Sunday, August 11, 2019

Thanks for the memories

Two years ago, when we sold my home on Mill Circle where I had lived the longest ever, around 13 years or so, I remember looking at the empty master bedroom staring at the bare floor and it suddenly hit me, our daughters would never come bouncing into that room again to jump into bed with me…and then I looked at the living room and I realized that Mandy would never again bring her friends over from High School to watch T.V. and make pancakes in our kitchen; then I looked at both staircases and realized my girls would never come up and down from those stairs Christmas morning to see the presents that Santa Claus had left for them….and suddenly I realized no they wouldn’t because they have families of their own, you silly! 

Where did the time go? it was surprisingly emotional for me. My babies are grown women and I miss never going back to that precious time so young mothers, out there, spend time with your little ones because they grow up too fast! 

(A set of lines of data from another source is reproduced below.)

(** * Moka: chainable wrappers over Python's list and dict

    A shallow embedding of [moka/__init__.py] (classes [List] and [Dict]) and
    the properties of its argument binder, its transforms and its queries.

    Wrapper instances live in a heap of objects addressed by references, so
    that "returns the receiver" and "returns a new instance" are different
    outcomes.  Elements are first-order Python values; callables are Rocq
    functions from positional and keyword arguments to a result or a raised
    exception.  Callables are assumed not to touch the heap. *)

From Stdlib Require Import ZArith String Ascii.
From stdpp Require Import base option list gmap.

Set Warnings "-register-all".
Local Open Scope string_scope.
Local Open Scope list_scope.

(** ** Python values *)

(** The values stored in the containers.  [PBlank] is the class object
    [Blank] (the placeholder [_]); [PList] and [PTuple] are sequences held as
    elements. *)
Inductive pyval : Type :=
  | PNone
  | PBool (b : bool)
  | PInt (n : Z)
  | PStr (s : string)
  | PBlank
  | PTuple (xs : list pyval)
  | PList (xs : list pyval).

(** Exceptions the module can raise by itself, and any other one raised by a
    callable of the caller. *)
Inductive exn : Type :=
  | TypeError
  | ValueError
  | IndexError
  | AttributeError
  | OtherError (name : string).

Inductive res (A : Type) : Type :=
  | Ok (a : A)
  | Raise (e : exn).
Arguments Ok {A} a.
Arguments Raise {A} e.

#[global] Instance res_ret : MRet res := fun _ a => Ok a.
#[global] Instance res_bind : MBind res := fun _ _ k m =>
  match m with Ok a => k a | Raise e => Raise e end.

Definition is_Ok {A} (r : res A) : Prop := exists a, r = Ok a.

(** Keyword arguments as a method body receives them in [**kwargs], in the
    order [kwargs.items()] lists them. *)
Definition kwargs : Type := list (string * pyval).

(** A callable applied to [*args, **kwargs]. *)
Definition callable : Type := list pyval -> kwargs -> res pyval.

(** Positional arguments at a call site of a wrapper method: none, or a
    callable followed by plain values. *)
Inductive posargs : Type :=
  | NoArgs
  | Args (f : callable) (rest : list pyval).

(** [bool(v)] *)
Definition truthy (v : pyval) : bool :=
  match v with
  | PNone => false
  | PBool b => b
  | PInt n => negb (n =? 0)%Z
  | PStr s => negb (String.eqb s "")
  | PBlank => true
  | PTuple xs | PList xs => match xs with [] => false | _ :: _ => true end
  end.

(** Numbers ([bool] is a subtype of [int]). *)
Definition py_num (v : pyval) : option Z :=
  match v with
  | PBool b => Some (Z.b2z b)
  | PInt n => Some n
  | _ => None
  end.

(** Rank of a type in Python 2's default ordering of unrelated types: [None]
    first, then numbers, then by type name
    (classobj < list < str < tuple). *)
Definition py_rank (v : pyval) : nat :=
  match v with
  | PNone => 0
  | PBool _ | PInt _ => 1
  | PBlank => 2
  | PList _ => 3
  | PStr _ => 4
  | PTuple _ => 5
  end.

(** [cmp(a, b)] *)
Fixpoint py_cmp (a b : pyval) {struct a} : comparison :=
  let fix cmp_seq (xs ys : list pyval) {struct xs} : comparison :=
    match xs, ys with
    | [], [] => Eq
    | [], _ :: _ => Lt
    | _ :: _, [] => Gt
    | x :: xs', y :: ys' =>
        match py_cmp x y with Eq => cmp_seq xs' ys' | c => c end
    end in
  match a, b with
  | PNone, PNone => Eq
  | PBlank, PBlank => Eq
  | PStr s, PStr t => String.compare s t
  | PList xs, PList ys => cmp_seq xs ys
  | PTuple xs, PTuple ys => cmp_seq xs ys
  | _, _ =>
      match py_num a, py_num b with
      | Some m, Some n => Z.compare m n
      | _, _ => Nat.compare (py_rank a) (py_rank b)
      end
  end.

(** [a == b] *)
Definition py_eq (a b : pyval) : bool :=
  match py_cmp a b with Eq => true | _ => false end.

(** [a < b] *)
Definition py_lt (a b : pyval) : bool :=
  match py_cmp a b with Lt => true | _ => false end.

(** [x in xs] and [xs.index(x)] compare with [==]. *)
Definition py_in (x : pyval) (xs : list pyval) : bool :=
  existsb (fun a => py_eq a x) xs.

Fixpoint py_index (x : pyval) (xs : list pyval) : option nat :=
  match xs with
  | [] => None
  | a :: xs' => if py_eq a x then Some 0 else S <$> py_index x xs'
  end.


(** ** The heap of wrapper instances *)

Definition loc : Type := positive.

(** A [List] instance holds its elements; a [Dict] instance holds its pairs
    in the order [items()] lists them, and the flag [_moka_save]. *)
Inductive obj : Type :=
  | OList (items : list pyval)
  | ODict (items : list (pyval * pyval)) (moka_save : bool).

Abbreviation heap := (gmap loc obj).

(** Creating an instance: a reference no live object has. *)
Definition alloc (o : obj) (h : heap) : loc * heap :=
  let r := fresh (dom h) in (r, <[r := o]> h).

Definition list_items (h : heap) (r : loc) : list pyval :=
  match h !! r with Some (OList l) => l | _ => [] end.

Definition dict_items (h : heap) (r : loc) : list (pyval * pyval) :=
  match h !! r with Some (ODict kv _) => kv | _ => [] end.

Definition dict_save (h : heap) (r : loc) : bool :=
  match h !! r with Some (ODict _ b) => b | _ => false end.

(** ** class List *)

(** The one-argument function [_f] returns. *)
Definition bound : Type := pyval -> res pyval.

(** [args.index(Blank)] *)
Definition index_Blank (args : list pyval) : res nat :=
  match py_index PBlank args with
  | Some pos => Ok pos
  | None => Raise ValueError
  end.

(** One call of the closure [tmp] of [List._f], on the list [args] it
    captured: [args[pos] = x; return f( *args, **kwargs)].  The list is the
    closure's own state, handed on to the next call. *)
Definition tmp_call (f : callable) (pos : nat) (kw : kwargs)
    (x : pyval) (args : list pyval) : list pyval * res pyval :=
  let args' := <[pos := x]> args in (args', f args' kw).

(** The results of calling [tmp] on [xs] one after the other, threading the
    captured list. *)
Fixpoint tmp_calls (f : callable) (pos : nat) (kw : kwargs)
    (xs : list pyval) (args : list pyval) : list (res pyval) :=
  match xs with
  | [] => []
  | x :: xs' =>
      let '(args', r) := tmp_call f pos kw x args in
      r :: tmp_calls f pos kw xs' args'
  end.

(** [tmp] as a function of the element alone: the slot [pos] is overwritten
    before every use, so the call made from the list as captured is the call
    made from any later state of it (lemma [tmp_calls_tmp]). *)
Definition tmp (f : callable) (pos : nat) (kw : kwargs)
    (args : list pyval) : bound :=
  fun x => (tmp_call f pos kw x args).2.

(** The body of [List._f(self, f, *args, **kwargs)], its parameters bound. *)
Definition List__f_body (f : callable) (args : list pyval) (kw : kwargs)
    : res bound :=
  match args, kw with
  | [], [] => Ok (fun x => f [x] [])
  | _, _ =>
      if negb (py_in PBlank args) then Ok (fun x => f (x :: args) kw)
      else
        pos ← index_Blank args;
        Ok (tmp f pos kw args)
  end.

(** [kwargs.get(name)] and [kwargs] without [name]. *)
Fixpoint kw_lookup (name : string) (kw : kwargs) : option pyval :=
  match kw with
  | [] => None
  | (k, v) :: kw' => if String.eqb k name then Some v else kw_lookup name kw'
  end.

Definition kw_remove (name : string) (kw : kwargs) : kwargs :=
  List.filter (fun e => negb (String.eqb e.1 name)) kw.

(** Calling one of the values of [pyval], none of which is a function that
    takes arguments. *)
Definition not_callable : callable := fun _ _ => Raise TypeError.

(** The call [self._f( *args, **kwargs)] that the methods make.  Python binds
    the parameter [f] of [_f] to the first positional argument, or else to
    the keyword of that name, and refuses the call ([TypeError]) when there
    is neither or both.  The keywords of a method call never include [self],
    which Python refuses before the method runs. *)
Definition List__f (args : posargs) (kw : kwargs) : res bound :=
  match args, kw_lookup "f" kw with
  | NoArgs, None => Raise TypeError
  | NoArgs, Some _ => List__f_body not_callable [] (kw_remove "f" kw)
  | Args f rest, None => List__f_body f rest kw
  | Args _ _, Some _ => Raise TypeError
  end.

(** [List(iterable)] *)
Definition List_new (items : list pyval) (h : heap) : loc * heap :=
  alloc (OList items) h.

(** [self[:] = items; return self] *)
Definition List__moka_assign (self : loc) (items : list pyval) (h : heap)
    : loc * heap :=
  (self, <[self := OList items]> h).

Definition List_clone (self : loc) (h : heap) : loc * heap :=
  List_new (list_items h self) h.

(** The generator [f(x) for x in self], as consumed by the slice
    assignment: left to right, up to the first exception. *)
Fixpoint gen_map (f : bound) (xs : list pyval) : res (list pyval) :=
  match xs with
  | [] => Ok []
  | x :: xs' => y ← f x; ys ← gen_map f xs'; Ok (y :: ys)
  end.

(** The generators [x for x in self if f(x)] ([test] is [truthy]) and
    [x for x in self if not f(x)] ([test] is its negation). *)
Fixpoint gen_filter (test : pyval -> bool) (f : bound) (xs : list pyval)
    : res (list pyval) :=
  match xs with
  | [] => Ok []
  | x :: xs' =>
      v ← f x; ys ← gen_filter test f xs';
      Ok (if test v then x :: ys else ys)
  end.

Definition falsy (v : pyval) : bool := negb (truthy v).

Definition List_map (args : posargs) (kw : kwargs) (self : loc) (h : heap)
    : res (loc * heap) :=
  f ← List__f args kw;
  items ← gen_map f (list_items h self);
  Ok (List__moka_assign self items h).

I had been so focused on getting the house sold that I hadn’t stopped to think about the fact that I would have to leave that old home behind forever. It wasn’t the walls and the fixtures I would miss…it was the memories in the beginning of all those special moments that had turned that house into our home.  It was at one time a home of love and laughter that sadly turned into a nightmare and hate. It was a home of amazing memories and wonderful moments but also of the darkest period of my life where I cried for days, months and even years. It was the home I moved to when my girls were just 4, 11 and 14. 

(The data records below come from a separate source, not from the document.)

Definition tool_missing (args : list string) : result CompletedProcess :=
  Raise ("[Errno 2] No such file or directory: '" ++ hd "" args ++ "'").

Definition load : result (Q * Q * Q) := Ok (3 # 2, 1 # 1, 1 # 2)%Q.

Definition lf : string := String Str.nl "".

(** A machine on which [git] and [ps] answer. *)
Definition tools (args : list string) : result CompletedProcess :=
  match args with
  | ["ps"; "aux"] =>
      Ok (mkCompleted 0 ("me 1 Claude --resume" ++ lf ++ "me 2 vim" ++ lf))
  | ["git"; "-C"; _; "branch"; "--show-current"] =>
      Ok (mkCompleted 0 ("main" ++ lf))
  | ["git"; "-C"; _; "status"; "--porcelain"] =>
      Ok (mkCompleted 0 (" M a.swift" ++ lf ++ "?? notes.txt" ++ lf))
  | ["git"; "-C"; _; "log"; "-1"; "--oneline"] =>
      Ok (mkCompleted 0 ("1a2b3c4 Initial commit" ++ lf))
  | _ => tool_missing args
  end.

Definition world (entries : list (string * node))
  (run : list string -> result CompletedProcess)
  (la : result (Q * Q * Q)) : World :=
  mkWorld "2025-06-01T12:00:00.000001" iso (flexport entries) run la.

(** Nothing of the project exists. *)
Definition bare : World := world [] tools load.

(** The same machine a little later. *)
Definition bare_later : World :=
  mkWorld "2025-06-01T12:00:30.000001" iso (flexport []) tools load.

(** A log directory with a five-line log, an empty log and a file that is
    not a log. *)
Definition logs_dir : node :=
  Dir 1 [("build.log", File 5 (Ok ["l1"; "l2"; "l3"; "l4"; "l5"]));
         ("empty.log", File 6 (Ok []));
         ("notes.txt", File 7 (Ok ["not a log"]))].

Mandy started kindergarten in that house.  It is the house I raised my girls in.  It was the home we lived in when I met my new husband and Mandy met him too, the very day before anyone else did and before he could get serious with me. It was the home our dog Patch knew very well. It was the home I lived in while I went through an ugly divorce and the home I was in when my father passed away. It was the home that witness the best of times and the worst of times. 

I lived in that house when we taught our oldest girls how to drive and both had accidents at age 16. It was the home where we had a bunch of parties and family dinners. It was home where we lived when both Cristi and Bianca got married. That home was so much more than a house to me. It was a humble home but in a good area and it became truly our family home.  So when it came time to say goodbye to it, I was totally devastated to realize that the cute little family I had no has vanished and our family has changed so much that those good times are gone forever. 

There was nothing in that home that was mine. Nothing! And that is when it hit me, nothing. The life I had then is nothing like the life I have now. I learned a lot going through that experience.  I recognized that there comes a time when you have to let go. 

Today I am more convinced that it’s not the roof over your head that will matter – it is the memories we create within the walls of the house that will turn it into a home.  It is the love and the laughter and time that will create those feelings of making our new home in Buenos Aires a home for us and this time around, no one here is getting a divorce! The memories that we are going to make in this new home will continue uninterrupted into eternity and that is a promise.  

And so, I will continue working hard to decorate the new house making it feel like home with our family photographs so thanks for the memories. You are loved!